Transcript: Senior WH Adviser Valerie Jarrett

JARRETT: Oh, George, listen. He is constantly reaching out to Republicans. Both he and his team. And he will continue to do that. But ultimately it's up to the Republicans to decide if they want to be a constructive force and come to the table and work with us in a positive way.

We want to hear good ideas. The president is known for listening most closely to those with whom he disagrees. So the door is always open.

STEPHANOPOULOS: Does that mean, for example, that Speaker Pelosi should give the Republicans a vote on an alternative in health care?

JARRETT: I'm not going to in any way comment on what the speaker should do. She is an extraordinary leader and she is going to continue to do that. And she is going to reach out in a way that she deems appropriate.

But your question is what is the president's leadership about it, and hearkening back to the message from last year, and I think he has been consistent not just here, domestically, but also around the world in the way he has reached out.

STEPHANOPOULOS: Well, to follow through, shouldn't he ask the speaker then to give Republicans a vote?

JARRETT: To give them a vote and give them a voice. It gives them an opportunity to contribute constructively. That doesn't mean that you actually have to change what you think is in the best interests of the American people simply to get a Republican vote.

What you do is you reach out, you listen, you collaborate, but ultimately, the president is accountable to the Republican people -- to the American people, sorry.

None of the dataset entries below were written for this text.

(** * GDBDecompile: a shallow embedding of [GDBDecompile.py]

    The extension registers one debugger command, [decompile <function>].
    Its helper object loads a configuration file once, asks the host
    debugger for the loaded binary, shells out once per session to an
    external decompiler that fills a cache directory, and then looks the
    requested function up in that cache with a glob pattern.

    The program is almost entirely effects, so the embedding is a state and
    exception monad over
      - the helper object ([GDBDecompile]: [loaded], [options], [decompiled]),
      - the world ([World]: a file-system tree, the debugger's logging
        state, the working directory and a trace of the effects performed).
    External programs ([mktemp], [ghidrecomp]), the TOML parser, the syntax
    highlighter, the decoder of the locale's encoding and the debugger's
    answer to a command are parameters.
    The Python library functions the source calls ([str.split],
    [os.path.join], [glob.glob], ...) are transcribed from their CPython
    definitions for POSIX paths. A [str] is a string of its characters,
    taken below 256; a file holds bytes, which reading in text mode
    decodes. *)

From stdpp Require Import base strings list gmap.
From Stdlib Require Import Ascii ZArith Lia.

Set Warnings "-register-all".

(** ** Python [str] operations *)

Definition chr_slash : ascii := "/"%char.
Definition chr_dot : ascii := "."%char.
Definition chr_nl : ascii := "010"%char.
Definition chr_quote : ascii := "034"%char.
Definition chr_space : ascii := " "%char.
Definition chr_esc : ascii := "027"%char.
Definition chr_cr : ascii := "013"%char.
Definition chr_nul : ascii := "000"%char.
Definition chr_tab : ascii := "009"%char.
Definition chr_apostrophe : ascii := "'"%char.
Definition chr_backslash : ascii := "\"%char.

(** [s.split(sep)] for a one-character separator: never the empty list. *)
Fixpoint py_split (sep : ascii) (s : string) : list string :=
  match s with
  | EmptyString => [""]
  | String c s' =>
      if Ascii.eqb c sep then "" :: py_split sep s'
      else match py_split sep s' with
           | [] => [String c ""]
           | h :: t => String c h :: t
           end
  end.

(** [sep.join(l)] *)
Fixpoint py_join (sep : string) (l : list string) : string :=
  match l with
  | [] => ""
  | [x] => x
  | x :: rest => x +:+ sep +:+ py_join sep rest
  end.

(** [c in s] *)
Fixpoint contains_char (c : ascii) (s : string) : bool :=
  match s with
  | EmptyString => false
  | String d s' => Ascii.eqb c d || contains_char c s'
  end.

(** [s.startswith(p)] *)
Fixpoint startswith (p s : string) : bool :=
  match p, s with
  | EmptyString, _ => true
  | String a p', String b s' => Ascii.eqb a b && startswith p' s'
  | String _ _, EmptyString => false
  end.

(** [s.endswith(c)] for one character. *)
Fixpoint endswith_char (c : ascii) (s : string) : bool :=
  match s with
  | EmptyString => false
  | String d EmptyString => Ascii.eqb c d
  | String _ s' => endswith_char c s'
  end.

(** [s.rstrip(c)] for one character. *)
Fixpoint rstrip_char (c : ascii) (s : string) : string :=
  match s with
  | EmptyString => ""
  | String d s' =>
      match rstrip_char c s' with
      | EmptyString => if Ascii.eqb c d then "" else String d ""
      | r => String d r
      end
  end.

(** White space as [str.strip()] sees it, among the characters below 256. *)
Definition is_space (c : ascii) : bool :=
  let n := nat_of_ascii c in
  ((9 <=? n) && (n <=? 13)) || ((28 <=? n) && (n <=? 32))
  || (n =? 133) || (n =? 160).

Fixpoint lstrip (s : string) : string :=
  match s with
  | EmptyString => ""
  | String c s' => if is_space c then lstrip s' else s
  end.
(** * cattool: the WWT core-catalog rewrite engine

    A shallow embedding of [cattool.py]: the imageset and place shard
    stores, their partition and sort keys, the directory swap that commits
    a rewrite, and the attribute-splitting XML prettifier.

    Conventions of the embedding.
    - Python [str] values are [string]s; the character classes of the
      regular expressions and [str.lower] are the ASCII ones, which is what
      Python computes on ASCII text.
    - YAML scalars are [pyval]s: [None], a string, or a number.  A number is
      a rational ([Q]): every finite Python [int] or [float] is one, and
      [math.floor], [==] and [<] are exact on them.  The two infinities and
      NaN, on which [math.floor] raises and [==] is no equivalence, are not
      values of the model: what is proved of numbers is proved of finite
      numbers.
    - [fs] lists the directories there are, each under its path as
      [str(Path)] gives it, with the regular files it holds; there are no
      symbolic links.  A file name is at most 255 bytes long, the limit of
      the usual Linux file systems, and paths stay within the limit of
      the system.
    - A Python exception is an [Err] result; code that writes to the
      file system or to [stderr] runs in the state-and-error monad [M]. *)

From Stdlib Require Import ZArith QArith Qround String Ascii List Lia Bool.
From Stdlib Require Import DecimalString DecimalN Sorting.Permutation Sorting.Sorted.
From stdpp Require Import gmap strings list fin_maps.
Lemma unreadable_action_half_applies_witness :
  inflight sample_sending !! 0 = Some sample_request ∧
  res_ok 200 = true ∧
  ui_actions sample_broken_reply =
    Some ([fill_query_action "first"] ++ JNull :: [fill_query_action "second"]) ∧
  Forall (λ a, nullish a = false) [fill_query_action "first"] ∧
  nullish JNull = true ∧
  threadId (step sample_t (Settle 0 (Responded 200 (JSONData sample_broken_reply)))
              sample_sending) = JStr "t2".
Proof.
  assert (H : Forall (λ a, nullish a = false) [fill_query_action "first"])
    by by repeat constructor.
  refine (conj eq_refl (conj eq_refl (conj eq_refl (conj H (conj eq_refl _))))).
  exact (proj1 (unreadable_action_half_applies sample_t sample_sending 0 sample_request
                  200 sample_broken_reply [fill_query_action "first"]
                  [fill_query_action "second"] JNull
                  eq_refl eq_refl eq_refl H eq_refl)).
Defined.

Lemma sample_events_keep_pathname : Forall keeps_pathname sample_events.
Proof. by repeat constructor. Defined.

Lemma requests_name_a_page_witness :
  is_pathname "/dashboard" ∧
  Forall keeps_pathname sample_events ∧
  ∀ turn, turn ∈ transport (run sample_t sample_events
                              (mount sample_t "/dashboard" "en" "T0" "T1")) →
    ∃ p : PageContext, current_page turn = JStr (page_name p).
Proof.
  refine (conj eq_refl (conj sample_events_keep_pathname _)).
  exact (requests_name_a_page sample_t sample_events "/dashboard" "en" "T0" "T1"
           eq_refl sample_events_keep_pathname).
Defined.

STEPHANOPOULOS: Let's talk about this election coming up Tuesday in Upstate New York. The president created a vacancy by making John McHugh -- Congressman John McHugh, the secretary of the army. And now there appears to be a bit of a Republican civil war going on there. The Republican nominee, Dede Scozzafava, was forced out of the race by a conservative challenger.

And I know that the president's political team is hoping to convince her to throw her support to the Democrat, Bill Owens. Any luck on that?

JARRETT: Well, we'll see. We would love to have -- of course, have her support. And it's rather telling when the Republican Party forces out a moderate Republican and it says I think a great deal about where the Republican Party leadership is right now.

So of course we would love to have her support, and those are the people who are going to vote for her.

STEPHANOPOULOS: What does it say about where the Republican Party leadership is?

JARRETT: Well, I think it's becoming more and more extreme and more and more marginalized. Look at the number of people who actually say that they are registered, consider themselves a Republican. And if that's the direction they want to go find, what we're going to do is what we've always done, and that is, we're going reach out, we're going to try to include as many people to be a part of our governing process, being open, being transparent, and we're going to let the American people decide.

And right now what you see is a great deal of momentum moving forward, for example, on health care. The American people want change. They don't want the same old health care system that is not affordable, that doesn't offer coverage to everybody, that keeps escalating in costs.

And what we've seen from the Republicans is really a desire to have the status quote. And, George, that's not acceptable anymore.